While there’s a number of absinthe labels on the market right now, Marc says that most of them are impostors of the original fashionable Parisian drink.
“Most absinthe on the market today is basically vodka with artificial flavors and colors added to it,” he says. “Real absinthe is made in a copper alembic still. You begin by adding a specific amount of water and alcohol. Then you add the yeast, fennel and wormwood, and distill it for one to three days. It should then be aged three to six months before bottling. Freshly distilled absinthe is good, but it doesn’t have a refined taste to it.”
Founding Pacific Distillery in Woodinville in 2007, it’s one of the first licensed distilleries in Washington since prohibition. Marc grows most of the herbs used in the distilling process on farms in King and Snohomish counties.
On Thursday, July 14, Marc is teaming up with the culinary team at Polaris Grill for a special Bastille Day celebration featuring French food, French wine and, of course, absinthe. For more information, call 425.688.3384 or email email@example.com.
Inside the ‘cheese truck’
There is a non-descript box truck that occasionally pulls up to the Bellevue Club’s receiving area. No different from the hundreds of other vehicles that keep a large athletic club and boutique hotel in material goods, except that this one has a secret. A glorious, stinky secret.

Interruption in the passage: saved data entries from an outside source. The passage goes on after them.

(* ===== verification/Dlist.v ===== *)
(** * Doubly linked lists: [src/src/data_structures/dlist.cpp], [dlist.h]

    The nodes live in a store from addresses to nodes, so the pointer
    assignments of the source are assignments to that store and aliasing is
    visible.  Two shapes are used by the program: rings with a sentinel (the
    idle, read and write lists of the server) and NULL-terminated lists with a
    head and a tail (the values of type list). *)

From S2P Require Import Prelude.

(** ** Data *)

Record DListNode (V : Type) := mkNode { dl_prev : ptr; dl_next : ptr; dl_val : V }.
Arguments mkNode {V} _ _ _.
Arguments dl_prev {V} _.
Arguments dl_next {V} _.
Arguments dl_val {V} _.

Record DList := mkDList { l_head : ptr; l_tail : ptr; l_size : Z }.

Section dlist.
Context {V : Type}.
Implicit Types (h : gmap loc (DListNode V)) (n : DListNode V) (x y z s : loc) (xs ys : list loc).

Definition set_prev (p : ptr) (n : DListNode V) : DListNode V := mkNode p (dl_next n) (dl_val n).
Definition set_next (p : ptr) (n : DListNode V) : DListNode V := mkNode (dl_prev n) p (dl_val n).

(** ** Operations *)

Definition dlist_init (h : gmap loc (DListNode V)) (node : ptr) : result (gmap loc (DListNode V)) :=
  h ← update h node (set_prev node);
  update h node (set_next node).

Definition dlist_empty (h : gmap loc (DListNode V)) (node : ptr) : result bool :=
  n ← deref h node; Ok (bool_decide (dl_next n = node)).

Definition dlist_deatach (h : gmap loc (DListNode V)) (node : ptr) : result (gmap loc (DListNode V)) :=
  n ← deref h node;
  let next := dl_next n in
  let prev := dl_prev n in
  h ← (if prev is Some _ then update h prev (set_next next) else Ok h);
  if next is Some _ then update h next (set_prev prev) else Ok h.

Definition dlist_insert_before (h : gmap loc (DListNode V)) (target node : ptr)
  : result (gmap loc (DListNode V)) :=
  t ← deref h target;
  let prev := dl_prev t in
  h ← update h target (set_prev node);
  h ← update h node (set_next target);
  h ← update h node (set_prev prev);
  if prev is Some _ then update h prev (set_next node) else Ok h.

Definition dlist_insert_after (h : gmap loc (DListNode V)) (target node : ptr)
  : result (gmap loc (DListNode V)) :=
  t ← deref h target;
  let next := dl_next t in
  h ← update h target (set_next node);
  h ← update h node (set_prev target);
  h ← update h node (set_next next);
  if next is Some _ then update h next (set_prev node) else Ok h.

(** ** Representation *)

(** The first node of a sequence, or the pointer that follows it. *)
Definition first (xs : list loc) (q : ptr) : ptr :=
  match xs with [] => q | x :: _ => Some x end.

(** The last node of a sequence, or the pointer that precedes it. *)
Definition final (p : ptr) (xs : list loc) : ptr :=
  match last xs with None => p | Some x => Some x end.

(** [seg h p xs q]: the nodes [xs] are linked in this order, [p] is the
    [prev] of the first one and [q] the [next] of the last one. *)
Fixpoint seg (h : gmap loc (DListNode V)) (p : ptr) (xs : list loc) (q : ptr) : Prop :=
  match xs with
  | [] => True
  | x :: xs' => (exists v, h !! x = Some (mkNode p (first xs' q) v)) /\ seg h (Some x) xs' q
  end.

(** A ring through the sentinel [s] and the nodes [xs]. *)
Definition ring (h : gmap loc (DListNode V)) (s : loc) (xs : list loc) : Prop :=
  NoDup (s :: xs) /\ seg h (final (Some s) xs) (s :: xs) (Some s).

(** A NULL-terminated list whose head and tail are recorded in a [DList]. *)
Definition chain (h : gmap loc (DListNode V)) (l : DList) (xs : list loc) : Prop :=
  NoDup xs /\ seg h NULL xs NULL /\ l_size l = Z.of_nat (length xs) /\
  (xs <> [] -> l_head l = first xs NULL /\ l_tail l = final NULL xs).

(** [frame h h' ls]: only links of the nodes [ls] were assigned to. *)
Definition frame (h h' : gmap loc (DListNode V)) (ls : list loc) : Prop :=
  (forall l, l ∉ ls -> h' !! l = h !! l) /\
  (forall l, dl_val <$> h' !! l = dl_val <$> h !! l).

(** ** Lemmas *)

Lemma final_snoc p xs x : final p (xs ++ [x]) = Some x.
Proof. unfold final. by rewrite last_snoc. Qed.

Lemma final_cons p x xs : final p (x :: xs) = final (Some x) xs.
Proof. unfold final. rewrite last_cons. by destruct (last xs). Qed.

Lemma final_app_cons p xs y ys : final p (xs ++ y :: ys) = final (Some y) ys.
Proof. revert p. induction xs as [|x xs IH]; intros p; cbn [app]; by rewrite final_cons. Qed.

Lemma first_app xs ys q : first (xs ++ ys) q = first xs (first ys q).
Proof. by destruct xs. Qed.

Lemma seg_app h p xs ys q :
  seg h p (xs ++ ys) q <-> seg h p xs (first ys q) /\ seg h (final p xs) ys q.
Proof.
  revert p. induction xs as [|x xs IH]; intros p; cbn [app seg]; [naive_solver|].
  rewrite IH, final_cons, first_app. naive_solver.
Qed.

Lemma seg_ext h h' p xs q :
  (forall x, x ∈ xs -> h' !! x = h !! x) -> seg h p xs q -> seg h' p xs q.
Proof.
  revert p. induction xs as [|x xs IH]; intros p Hext; cbn; [done|].
  intros [[v Hv] Hs]. split; [exists v; rewrite Hext by set_solver; done|].
  apply IH; [|done]. intros y Hy. apply Hext. set_solver.
Qed.

Lemma seg_lookup h p xs q x : x ∈ xs -> seg h p xs q -> exists n, h !! x = Some n.
Proof.
  revert p. induction xs as [|y xs IH]; intros p Hx; [set_solver|].
  intros [[v Hv] Hs]. apply elem_of_cons in Hx as [->|Hx]; eauto.
Qed.

Lemma frame_refl h ls : frame h h ls.
Proof. by split. Qed.

Lemma frame_trans h1 h2 h3 ls ls' :
  frame h1 h2 ls -> frame h2 h3 ls' -> frame h1 h3 (ls ++ ls').
Proof.
  intros [F1 V1] [F2 V2]. split; intros l; [|by rewrite V2].
  intros Hl. rewrite F2, F1; set_solver.
Qed.

Lemma frame_update h l n f :
  h !! l = Some n -> dl_val (f n) = dl_val n -> frame h (<[l := f n]> h) [l].
Proof.
  intros Hl Hv. split; intros k.
  - intros Hk. rewrite lookup_insert_ne; [done|]. set_solver.
  - rewrite lookup_insert. case_decide; simplify_eq/=; [|done]. by rewrite Hl, Hv.
Qed.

The truck is filled with cheese—but don’t think stacks of processed cheddar. No, this special vehicle is closer kin to an Anthony Bourdain episode than a mere delivery truck. Cave-aged wheels of Gruyère, buttery Manchego and slightly sweet Comté line every square inch.
Every two weeks, the Bellevue Club and Hotel Bellevue culinary team gets to step aboard this slice of artisan cheese heaven.
“The Peterson cheese truck like bringing Disneyland to my front door,” says Chef Paul Marks.
The beautiful smell is overpowering, but it’s hard not to hyperventilate as your eyes greedily survey the walls filled with exotic labels and old-world textures.
The driver of the truck is no ordinary driver, either. He’s a top cheese expert recruited right out of the kitchens of the fine dining scene. You can ask him anything. A suave Peterson purchaser with a French accent sometimes rides shotgun. You can ask him anything, too.
Together, they visit the top restaurants in the region so chefs can pick out the perfect cheeses and cured meats for their rotating menus when mass-produced just won’t do.
“They bring stuff that I can’t even see at Whole Foods,” says Chef Marks.
The process is simple. Everyone crowds in the windowless cargo area of the truck to taste and talk cheese.
“Would you like to try the Chimay à la Biere? It’s a semi-soft cheese bathed in beer made by Belgian Trappist monks.”
Of course they would.
“Would you like to try the Salami Finocchiona with fennel?”
Of course they would.
“Would you like to try the truffle-infused Boschetto al Tartufo?”
Of course they would.
After tasting at least a dozen artisan cheeses, Chef Marks chooses several to grace the cheese plate of Polaris Grill—it’s so good that it’s on the dessert menu—and for Hotel Bellevue amenity gifts.
As far as personal tastes, Chef Marks tends toward the pasture.
“I prefer sheep’s milk cheese. I like the creaminess of them, but there isn’t a cheese I’ve met that I haven’t liked,” he says. Locally, he goes with a classic.
“Beecher’s Flagship is my favorite,” he says.